▶ **RECORDS FOR THE EXERCISE**:
═══
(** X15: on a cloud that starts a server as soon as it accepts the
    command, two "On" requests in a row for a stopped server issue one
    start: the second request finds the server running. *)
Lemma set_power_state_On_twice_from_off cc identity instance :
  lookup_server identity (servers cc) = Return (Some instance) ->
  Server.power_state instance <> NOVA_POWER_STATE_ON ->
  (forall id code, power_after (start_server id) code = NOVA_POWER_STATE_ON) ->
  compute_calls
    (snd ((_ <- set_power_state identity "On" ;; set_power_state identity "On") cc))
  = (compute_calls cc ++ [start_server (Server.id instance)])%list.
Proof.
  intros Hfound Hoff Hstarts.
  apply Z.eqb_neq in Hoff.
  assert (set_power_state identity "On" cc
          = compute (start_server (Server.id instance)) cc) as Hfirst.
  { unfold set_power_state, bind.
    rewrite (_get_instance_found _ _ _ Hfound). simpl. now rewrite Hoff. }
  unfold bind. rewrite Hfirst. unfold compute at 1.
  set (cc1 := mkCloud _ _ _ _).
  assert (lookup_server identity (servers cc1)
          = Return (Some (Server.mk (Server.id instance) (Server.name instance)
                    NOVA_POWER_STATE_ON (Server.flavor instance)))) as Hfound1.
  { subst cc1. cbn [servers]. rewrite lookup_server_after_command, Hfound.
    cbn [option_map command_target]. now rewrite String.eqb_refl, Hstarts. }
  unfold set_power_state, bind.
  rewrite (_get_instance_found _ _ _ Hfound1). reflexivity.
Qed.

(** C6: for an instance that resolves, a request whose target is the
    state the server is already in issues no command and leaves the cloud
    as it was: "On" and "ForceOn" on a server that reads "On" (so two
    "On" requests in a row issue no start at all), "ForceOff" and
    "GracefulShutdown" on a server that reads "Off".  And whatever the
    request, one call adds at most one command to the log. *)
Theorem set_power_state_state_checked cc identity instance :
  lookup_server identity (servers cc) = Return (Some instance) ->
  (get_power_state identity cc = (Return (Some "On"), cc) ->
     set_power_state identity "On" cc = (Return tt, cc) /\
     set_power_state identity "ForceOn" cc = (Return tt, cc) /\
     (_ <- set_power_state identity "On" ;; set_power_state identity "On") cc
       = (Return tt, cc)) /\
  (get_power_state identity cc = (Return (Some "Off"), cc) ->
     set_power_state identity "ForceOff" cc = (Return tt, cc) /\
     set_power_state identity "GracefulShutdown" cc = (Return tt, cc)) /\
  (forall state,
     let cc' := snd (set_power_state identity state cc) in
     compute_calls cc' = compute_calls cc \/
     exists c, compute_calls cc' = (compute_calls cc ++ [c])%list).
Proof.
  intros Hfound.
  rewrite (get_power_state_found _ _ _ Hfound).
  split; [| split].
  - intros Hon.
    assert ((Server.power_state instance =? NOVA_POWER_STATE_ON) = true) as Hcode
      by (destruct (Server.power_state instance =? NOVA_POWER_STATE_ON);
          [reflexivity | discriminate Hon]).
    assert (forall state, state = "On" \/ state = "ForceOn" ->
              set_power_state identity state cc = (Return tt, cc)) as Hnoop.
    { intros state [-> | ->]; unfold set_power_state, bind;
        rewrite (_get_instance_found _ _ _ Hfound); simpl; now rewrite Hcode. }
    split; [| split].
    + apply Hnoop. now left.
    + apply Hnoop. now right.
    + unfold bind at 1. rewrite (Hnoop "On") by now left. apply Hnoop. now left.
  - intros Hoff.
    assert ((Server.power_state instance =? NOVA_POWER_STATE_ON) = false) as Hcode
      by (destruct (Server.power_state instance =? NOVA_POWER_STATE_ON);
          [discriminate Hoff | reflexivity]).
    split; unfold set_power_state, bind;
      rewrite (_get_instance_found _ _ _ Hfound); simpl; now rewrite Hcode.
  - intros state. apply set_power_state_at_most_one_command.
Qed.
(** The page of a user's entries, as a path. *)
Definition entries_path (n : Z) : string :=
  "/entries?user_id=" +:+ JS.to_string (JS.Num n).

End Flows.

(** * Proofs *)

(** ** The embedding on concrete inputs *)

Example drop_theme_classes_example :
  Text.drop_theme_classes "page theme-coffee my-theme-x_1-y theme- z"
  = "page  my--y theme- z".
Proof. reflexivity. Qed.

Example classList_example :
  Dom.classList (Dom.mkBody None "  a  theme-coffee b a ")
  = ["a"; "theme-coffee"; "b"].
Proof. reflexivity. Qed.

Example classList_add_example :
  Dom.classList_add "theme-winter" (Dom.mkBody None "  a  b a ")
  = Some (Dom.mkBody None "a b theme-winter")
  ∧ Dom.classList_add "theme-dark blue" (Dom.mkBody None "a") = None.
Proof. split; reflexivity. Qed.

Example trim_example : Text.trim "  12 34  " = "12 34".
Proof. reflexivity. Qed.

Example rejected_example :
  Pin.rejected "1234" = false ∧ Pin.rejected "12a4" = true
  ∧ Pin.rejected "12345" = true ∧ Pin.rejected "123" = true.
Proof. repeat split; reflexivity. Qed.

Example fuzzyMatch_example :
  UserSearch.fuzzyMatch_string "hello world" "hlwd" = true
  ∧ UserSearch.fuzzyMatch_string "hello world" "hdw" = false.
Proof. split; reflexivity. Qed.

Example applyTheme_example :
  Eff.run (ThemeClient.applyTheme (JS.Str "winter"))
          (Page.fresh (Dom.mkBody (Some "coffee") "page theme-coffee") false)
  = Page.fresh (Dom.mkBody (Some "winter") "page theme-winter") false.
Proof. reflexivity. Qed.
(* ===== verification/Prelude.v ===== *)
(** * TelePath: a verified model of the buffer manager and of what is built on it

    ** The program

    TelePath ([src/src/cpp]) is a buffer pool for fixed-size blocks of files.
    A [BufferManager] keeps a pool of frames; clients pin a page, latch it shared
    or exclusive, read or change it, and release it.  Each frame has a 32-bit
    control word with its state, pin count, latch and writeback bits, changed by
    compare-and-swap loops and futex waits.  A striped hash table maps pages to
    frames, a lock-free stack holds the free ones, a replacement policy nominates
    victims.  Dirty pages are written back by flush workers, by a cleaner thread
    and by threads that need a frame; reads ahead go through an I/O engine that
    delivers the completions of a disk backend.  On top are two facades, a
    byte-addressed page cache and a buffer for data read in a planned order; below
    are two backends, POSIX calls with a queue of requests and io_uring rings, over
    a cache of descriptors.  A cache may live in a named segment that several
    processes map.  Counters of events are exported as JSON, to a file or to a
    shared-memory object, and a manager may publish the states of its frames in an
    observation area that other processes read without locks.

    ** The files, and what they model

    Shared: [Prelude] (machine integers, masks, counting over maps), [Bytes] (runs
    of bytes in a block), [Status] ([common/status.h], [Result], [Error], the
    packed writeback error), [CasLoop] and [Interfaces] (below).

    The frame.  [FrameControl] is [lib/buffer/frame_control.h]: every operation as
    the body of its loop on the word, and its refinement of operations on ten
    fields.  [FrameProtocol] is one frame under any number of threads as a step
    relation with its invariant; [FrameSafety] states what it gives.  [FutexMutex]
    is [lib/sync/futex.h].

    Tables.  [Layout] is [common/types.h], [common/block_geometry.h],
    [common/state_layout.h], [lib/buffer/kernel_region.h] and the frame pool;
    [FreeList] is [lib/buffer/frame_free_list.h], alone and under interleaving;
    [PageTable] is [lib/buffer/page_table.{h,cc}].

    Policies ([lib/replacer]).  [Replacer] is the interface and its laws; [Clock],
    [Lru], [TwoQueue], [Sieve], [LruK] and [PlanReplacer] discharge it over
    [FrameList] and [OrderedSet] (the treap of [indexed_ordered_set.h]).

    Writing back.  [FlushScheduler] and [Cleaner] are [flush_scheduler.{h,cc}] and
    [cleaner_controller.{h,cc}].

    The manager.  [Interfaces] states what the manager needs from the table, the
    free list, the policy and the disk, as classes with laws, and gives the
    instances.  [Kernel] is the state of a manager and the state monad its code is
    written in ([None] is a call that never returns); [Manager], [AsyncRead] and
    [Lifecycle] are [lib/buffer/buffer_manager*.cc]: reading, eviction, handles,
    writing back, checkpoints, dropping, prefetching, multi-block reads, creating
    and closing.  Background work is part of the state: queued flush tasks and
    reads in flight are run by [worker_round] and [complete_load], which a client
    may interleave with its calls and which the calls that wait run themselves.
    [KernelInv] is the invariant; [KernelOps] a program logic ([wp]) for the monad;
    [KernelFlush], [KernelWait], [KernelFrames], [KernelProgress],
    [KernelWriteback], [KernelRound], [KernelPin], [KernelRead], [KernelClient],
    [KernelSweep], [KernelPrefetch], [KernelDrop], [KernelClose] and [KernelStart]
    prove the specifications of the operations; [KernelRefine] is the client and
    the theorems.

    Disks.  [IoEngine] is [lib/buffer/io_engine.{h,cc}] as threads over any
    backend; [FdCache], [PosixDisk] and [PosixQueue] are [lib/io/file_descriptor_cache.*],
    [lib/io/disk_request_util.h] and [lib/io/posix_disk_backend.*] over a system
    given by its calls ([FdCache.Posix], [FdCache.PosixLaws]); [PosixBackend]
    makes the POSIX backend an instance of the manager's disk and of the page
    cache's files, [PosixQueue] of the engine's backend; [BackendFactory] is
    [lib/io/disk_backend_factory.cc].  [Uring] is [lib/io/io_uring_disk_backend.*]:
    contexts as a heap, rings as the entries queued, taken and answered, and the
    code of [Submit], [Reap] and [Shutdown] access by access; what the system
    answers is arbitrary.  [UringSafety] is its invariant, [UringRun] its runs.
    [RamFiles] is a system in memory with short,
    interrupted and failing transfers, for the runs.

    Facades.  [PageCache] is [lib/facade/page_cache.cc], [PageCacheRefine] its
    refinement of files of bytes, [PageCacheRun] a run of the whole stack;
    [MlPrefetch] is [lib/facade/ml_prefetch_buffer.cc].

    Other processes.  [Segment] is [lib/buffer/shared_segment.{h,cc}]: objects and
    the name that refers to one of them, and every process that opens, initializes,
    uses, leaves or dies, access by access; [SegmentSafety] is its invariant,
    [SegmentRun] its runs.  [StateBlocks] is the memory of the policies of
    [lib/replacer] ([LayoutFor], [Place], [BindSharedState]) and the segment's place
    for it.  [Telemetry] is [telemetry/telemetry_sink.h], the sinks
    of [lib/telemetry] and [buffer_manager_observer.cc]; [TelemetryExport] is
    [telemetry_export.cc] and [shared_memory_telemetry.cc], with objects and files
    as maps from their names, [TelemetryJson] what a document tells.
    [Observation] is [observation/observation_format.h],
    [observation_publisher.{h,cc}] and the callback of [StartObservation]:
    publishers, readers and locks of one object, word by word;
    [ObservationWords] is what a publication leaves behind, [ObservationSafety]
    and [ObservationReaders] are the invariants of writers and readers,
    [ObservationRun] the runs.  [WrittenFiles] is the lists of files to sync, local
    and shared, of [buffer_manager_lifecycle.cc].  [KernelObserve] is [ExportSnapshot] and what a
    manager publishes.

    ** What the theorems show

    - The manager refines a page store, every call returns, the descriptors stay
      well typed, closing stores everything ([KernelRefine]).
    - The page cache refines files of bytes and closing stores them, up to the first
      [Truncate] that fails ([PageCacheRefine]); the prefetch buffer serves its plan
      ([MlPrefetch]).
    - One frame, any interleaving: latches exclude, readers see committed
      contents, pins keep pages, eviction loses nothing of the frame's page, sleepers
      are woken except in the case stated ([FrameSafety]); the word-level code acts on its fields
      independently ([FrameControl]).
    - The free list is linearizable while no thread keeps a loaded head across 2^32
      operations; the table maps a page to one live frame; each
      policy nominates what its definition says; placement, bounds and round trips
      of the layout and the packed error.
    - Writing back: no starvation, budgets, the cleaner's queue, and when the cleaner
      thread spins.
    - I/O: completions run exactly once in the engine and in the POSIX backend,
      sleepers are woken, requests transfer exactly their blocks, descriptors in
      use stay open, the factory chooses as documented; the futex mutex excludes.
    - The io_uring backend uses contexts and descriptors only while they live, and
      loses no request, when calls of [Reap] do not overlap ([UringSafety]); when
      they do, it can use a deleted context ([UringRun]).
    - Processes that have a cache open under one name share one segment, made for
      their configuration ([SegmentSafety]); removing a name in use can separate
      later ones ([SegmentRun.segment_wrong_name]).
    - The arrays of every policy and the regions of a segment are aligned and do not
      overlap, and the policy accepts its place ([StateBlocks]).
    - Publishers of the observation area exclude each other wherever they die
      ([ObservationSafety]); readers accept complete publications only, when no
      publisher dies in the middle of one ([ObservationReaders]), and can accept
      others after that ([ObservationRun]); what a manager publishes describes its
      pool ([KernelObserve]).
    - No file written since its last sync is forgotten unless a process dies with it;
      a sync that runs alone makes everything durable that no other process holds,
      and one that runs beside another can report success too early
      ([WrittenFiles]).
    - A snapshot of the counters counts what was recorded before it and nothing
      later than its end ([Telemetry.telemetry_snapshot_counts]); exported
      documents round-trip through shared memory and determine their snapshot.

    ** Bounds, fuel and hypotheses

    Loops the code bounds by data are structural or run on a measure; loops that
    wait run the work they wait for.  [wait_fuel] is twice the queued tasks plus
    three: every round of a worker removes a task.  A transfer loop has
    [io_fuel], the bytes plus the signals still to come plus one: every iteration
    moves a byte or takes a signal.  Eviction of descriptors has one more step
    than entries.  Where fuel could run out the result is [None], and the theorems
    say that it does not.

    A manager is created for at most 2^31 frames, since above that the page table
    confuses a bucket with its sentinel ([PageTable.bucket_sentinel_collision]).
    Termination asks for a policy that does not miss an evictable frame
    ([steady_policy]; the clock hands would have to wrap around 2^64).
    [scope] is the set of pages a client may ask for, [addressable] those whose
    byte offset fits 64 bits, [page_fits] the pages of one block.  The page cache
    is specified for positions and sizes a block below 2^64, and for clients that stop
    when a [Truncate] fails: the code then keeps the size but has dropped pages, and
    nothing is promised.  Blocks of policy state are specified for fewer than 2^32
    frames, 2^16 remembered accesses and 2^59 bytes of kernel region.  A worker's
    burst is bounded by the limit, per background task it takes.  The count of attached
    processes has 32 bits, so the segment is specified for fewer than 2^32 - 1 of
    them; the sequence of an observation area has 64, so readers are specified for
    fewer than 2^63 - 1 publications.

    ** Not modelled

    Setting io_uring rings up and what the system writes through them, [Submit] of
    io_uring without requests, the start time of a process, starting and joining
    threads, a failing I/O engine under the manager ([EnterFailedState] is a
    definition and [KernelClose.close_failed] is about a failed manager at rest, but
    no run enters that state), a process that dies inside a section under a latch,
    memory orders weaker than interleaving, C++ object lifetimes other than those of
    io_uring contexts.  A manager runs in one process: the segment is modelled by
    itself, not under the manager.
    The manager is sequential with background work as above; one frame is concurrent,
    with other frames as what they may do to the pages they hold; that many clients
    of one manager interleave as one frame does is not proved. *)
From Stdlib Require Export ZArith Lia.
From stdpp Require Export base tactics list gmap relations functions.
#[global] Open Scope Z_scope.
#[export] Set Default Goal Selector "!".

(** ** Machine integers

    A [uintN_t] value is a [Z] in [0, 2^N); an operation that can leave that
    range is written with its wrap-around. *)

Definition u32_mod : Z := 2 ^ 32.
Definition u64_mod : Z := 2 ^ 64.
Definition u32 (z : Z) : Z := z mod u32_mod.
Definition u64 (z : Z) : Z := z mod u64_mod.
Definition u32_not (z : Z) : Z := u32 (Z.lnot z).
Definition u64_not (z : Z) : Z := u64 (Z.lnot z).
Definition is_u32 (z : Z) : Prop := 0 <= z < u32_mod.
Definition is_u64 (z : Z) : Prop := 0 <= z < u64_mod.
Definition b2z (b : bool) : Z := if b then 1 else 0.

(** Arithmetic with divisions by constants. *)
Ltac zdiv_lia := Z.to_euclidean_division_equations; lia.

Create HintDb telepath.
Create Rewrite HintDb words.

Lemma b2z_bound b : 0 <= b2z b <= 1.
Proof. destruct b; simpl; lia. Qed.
═══
▶ **YOUR TASK**:
Nothing but the lines from the top of the entries above through the line with "Server.power_state instance <>" should be set down, each exactly as written.

▶ **RESULT OF THIS EXERCISE**:
(** X15: on a cloud that starts a server as soon as it accepts the
    command, two "On" requests in a row for a stopped server issue one
    start: the second request finds the server running. *)
Lemma set_power_state_On_twice_from_off cc identity instance :
  lookup_server identity (servers cc) = Return (Some instance) ->
  Server.power_state instance <> NOVA_POWER_STATE_ON ->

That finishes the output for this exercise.